テキスト原稿に記載されているように、PCRマスターミックス、適切なプライマー、およびフルオレセイン加水分解プローブを用いて、新鮮な15ミリリットル遠心管で分散相を調製する。チューブ回転器を使用して、穏やかな攪拌の下で室温で5分間インキュベートします。分散相を6000xgで1分間遠心し、上清を取り除く。
サッカロミセス・セレビシエゲノムDNAを1マイクロリットルペレットに加え、ピペットまたは活発なタッピングで十分に混ぜます。2%のフルオロサーファクタントの200マイクロリットルをチューブに加え、乳化します。チューブをピペットまたはタップしてペレットを取り外し、3000 RPMで30秒間渦を出します。
エマルジョンが1分間沈着するようにし、底部油相の100マイクロリットルを取り除き、HFE油中の新鮮な2%のフルオロサーファクタントに交換してください。チューブを数回軽く反転して混ぜます。小さな衛星液滴が取り除かれるまで、これを3回以上繰り返します。
2~5分の落ち着いた後、底部の油相を取り除きます。この体積をフルオロカーボン油中の5%フルオロサーファクタントに交換してください。ピペット100マイクロリットルのサンプルを200マイクロリットルのPCRチューブに入れ、PCRチューブをサーモサイクラーに入れます。
サンプルを蛍光イメージング用の計数スライドにピペットし、サンプルを画像化します。粒子テンプレート化乳化は、優れた単分散性を与えます。過剰な上清が除去されると安定化界面活性剤が添加され、そしてサンプルが渦を発生させてエマルジョンを生成する。

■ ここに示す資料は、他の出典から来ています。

Lemma days_to_ymd_date days : 0 <= days →
  let '(y, m, d) := days_to_ymd days in
  1970 <= y ∧ 1 <= m <= 12 ∧ 1 <= d <= month_length y m ∧ days_since_epoch y m d = days.
Proof.
  intros Hdays. unfold days_to_ymd. set (z := days + 719468). set (era := z / 146097).
  set (doe := z - era * 146097). fold (day_scale doe).
  assert (0 <= doe < 146097) as Hdoe.
  { unfold doe, era. pose proof (Z.div_mod z 146097). pose proof (Z.mod_pos_bound z 146097). lia. }
  assert (4 <= era) as Hera by (unfold era; apply Z.div_le_lower_bound; unfold z; lia).
  pose proof (year_of_era doe Hdoe) as Hyear. cbn zeta in Hyear.
  set (yoe := day_scale doe / 365) in *. destruct Hyear as [Hyoe Hin]. fold (year_start yoe).
  set (doy := doe - year_start yoe).
  assert (0 <= doy <= 365) as Hdoy by (by apply day_of_year).
  set (mp := (5 * doy + 2) / 153).
  assert (0 <= mp <= 11 ∧ 153 * mp <= 5 * doy + 2 < 153 * mp + 153) as [Hmp Hdm].
  { unfold mp. Z.to_euclidean_division_equations. lia. }
  fold (month_start mp). set (d := doy - month_start mp + 1).
  assert (1 <= d) as Hd by (unfold d, month_start; Z.to_euclidean_division_equations; lia).
  set (m := if mp <? 10 then mp + 3 else mp - 9). set (Y := yoe + era * 400).
  set (y := if m <=? 2 then Y + 1 else Y).
  assert (1 <= m <= 12) as Hm by (unfold m; destruct (Z.ltb_spec mp 10); lia).
  assert (z = 146097 * era + year_start yoe + doy) as Hz by (unfold doy, doe; lia).
  assert (1970 <= y) as Hy.
  { destruct (year_from_1970 era yoe doy) as [H1 H2]; [done..|unfold z in Hz; lia|].
    unfold y, Y. destruct (Z.leb_spec m 2) as [|Hm2]; [lia|]. apply H2.
    unfold m in Hm2. destruct (Z.ltb_spec mp 10); lia. }
  split; [done|]. split; [done|]. split; [split; [done|]|].
  - destruct (decide (mp = 11)) as [E11|].
    + assert (m = 2) as Hm2 by (unfold m; destruct (Z.ltb_spec mp 10); lia).
      rewrite Hm2. unfold month_length. cbn [Z.eqb Pos.eqb].
      assert (y = Y + 1) as -> by (unfold y; by rewrite Hm2).
      assert (d = doy - 336) as -> by (unfold d; rewrite E11; change (month_start 11) with 337; lia).
      destruct (decide (doy = 365)) as [E|]; [|destruct (is_leap_year _); lia].
      unfold Y. rewrite (leap_after yoe era) by (unfold doy in E; lia). lia.
    + pose proof (month_lengths y mp ltac:(lia)) as Hlen. fold m in Hlen.
      assert (doy + 1 <= month_start (mp + 1)) by (unfold month_start; apply Z.div_le_lower_bound; lia).
      unfold d. lia.
  - unfold y, m. rewrite (march_days Y mp d); [|unfold y in Hy; destruct (m <=? 2); lia|done|done|exact Hy].
    unfold d, Y. unfold year_start in Hz. unfold z in Hz.
    assert ((yoe + era * 400) / 400 = era) as -> by (rewrite Z.div_add, Z.div_small by lia; lia).
    replace (yoe + era * 400) with (yoe + (100 * era) * 4) at 2 by lia.
    replace (yoe + era * 400) with (yoe + (4 * era) * 100) at 2 by lia.
    rewrite !Z.div_add by lia. lia.
Qed.

(** ** Numbers of a fixed width *)

Fixpoint fixed (w : nat) (n : Z) : list Z :=
  match w with O => [] | S w => fixed w (n / 10) ++ [48 + n mod 10] end.
Definition read_dec (ds : list Z) : Z := foldl (λ a c, 10 * a + (c - 48)) 0 ds.

Lemma length_fixed w n : length (fixed w n) = w.
Proof. revert n. induction w; intros n; cbn [fixed]; [done|]. rewrite length_app, IHw. simpl. lia. Qed.
Lemma fixed_0 w : fixed w 0 = replicate w 48.
Proof.
  induction w; cbn [fixed]; [done|]. change (0 / 10) with 0. rewrite IHw.
  change [48 + 0 mod 10] with (replicate 1 48). rewrite <- replicate_add, Nat.add_comm. done.
Qed.
Lemma read_fixed w n : 0 <= n < 10 ^ Z.of_nat w → read_dec (fixed w n) = n.
Proof.
  revert n. induction w as [|w IH]; intros n Hn; [change (10 ^ Z.of_nat 0) with 1 in Hn; cbn; lia|].
  rewrite Nat2Z.inj_succ, Z.pow_succ_r in Hn by lia.
  unfold read_dec in *. cbn [fixed]. rewrite foldl_app. cbn [foldl]. rewrite IH.
  - pose proof (Z.div_mod n 10). lia.
  - split; [apply Z.div_pos; lia|apply Z.div_lt_upper_bound; lia].
Qed.
Lemma dec_digits_fixed fuel w n : 0 <= n < 10 ^ Z.of_nat w → (w <= fuel)%nat →
  (length (dec_digits fuel n) <= Nat.max 1 w)%nat ∧
  ((1 <= w)%nat → replicate (w - length (dec_digits fuel n)) 48 ++ dec_digits fuel n = fixed w n).
Proof.
  revert w n. induction fuel as [|fuel IH]; intros w n Hn Hw.
  { assert (w = 0%nat) as -> by lia. cbn. split; [lia|]. lia. }
  cbn [dec_digits]. destruct (Z.ltb_spec n 10) as [Hs|Hs].
  - split; [cbn [length]; lia|]. intros H1. destruct w as [|w]; [lia|]. cbn [length fixed].
    rewrite (Z.div_small n 10), fixed_0, (Z.mod_small n 10) by lia. f_equal. f_equal. lia.
  - destruct w as [|w]; [simpl in Hn; lia|].
    rewrite Nat2Z.inj_succ, Z.pow_succ_r in Hn by lia.
    assert (0 <= n / 10 < 10 ^ Z.of_nat w) as Hq
      by (split; [apply Z.div_pos; lia|apply Z.div_lt_upper_bound; lia]).
    assert (1 <= w)%nat as H1.
    { destruct w; [|lia]. simpl in Hq. pose proof (Z.div_le_lower_bound n 10 1). lia. }
    destruct (IH w (n / 10) Hq ltac:(lia)) as [Hlen Heq]. specialize (Heq H1).
    rewrite length_app. cbn [length fixed]. split; [lia|]. intros _.
    rewrite <- Heq, app_assoc. f_equal. f_equal. f_equal. lia.
Qed.
Lemma dec_pad_fixed w n : (1 <= w <= 20)%nat → 0 <= n < 10 ^ Z.of_nat w → dec_pad w n = fixed w n.
Proof. intros Hw Hn. unfold dec_pad, dec. by apply dec_digits_fixed; lia. Qed.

結果として得られた液滴は、反応に必要な試薬およびサンプル分子または細胞を含む粒子コアおよび水性サンプルからなる。多分散した滴は、粒子を含むがんと渦が不十分であることを示す。もう一つの問題は、カプセル化効率を低下させる過剰な衛星の生成です。
サテライトは、カプセル化されたサンプルの総量の10%以下を含んではならない。それらは新鮮な油で洗浄することによってエマルジョンから取り除くことができる。PTEの有用性は、増幅された標的を含む液滴が蛍光化し、標的を直接定量化する場合にデジタルPCRで実証することができます。
蛍光滴は、標的がまれである場合には陽性の数が少なく、豊富な場合は多く得られます。これらの結果は、市販のポリアクリルアミド粒子を用いて繰り返し可能であり、同一範囲にわたる正確な測定を達成する。分散相からの上清の除去は、サンプルカプセル化にとって重要である。
ペレットと上清の容積を知ることで、両者の間の界面を識別するのに役立ちます。疑わしい場合は、上清を除去する側に誤りがある。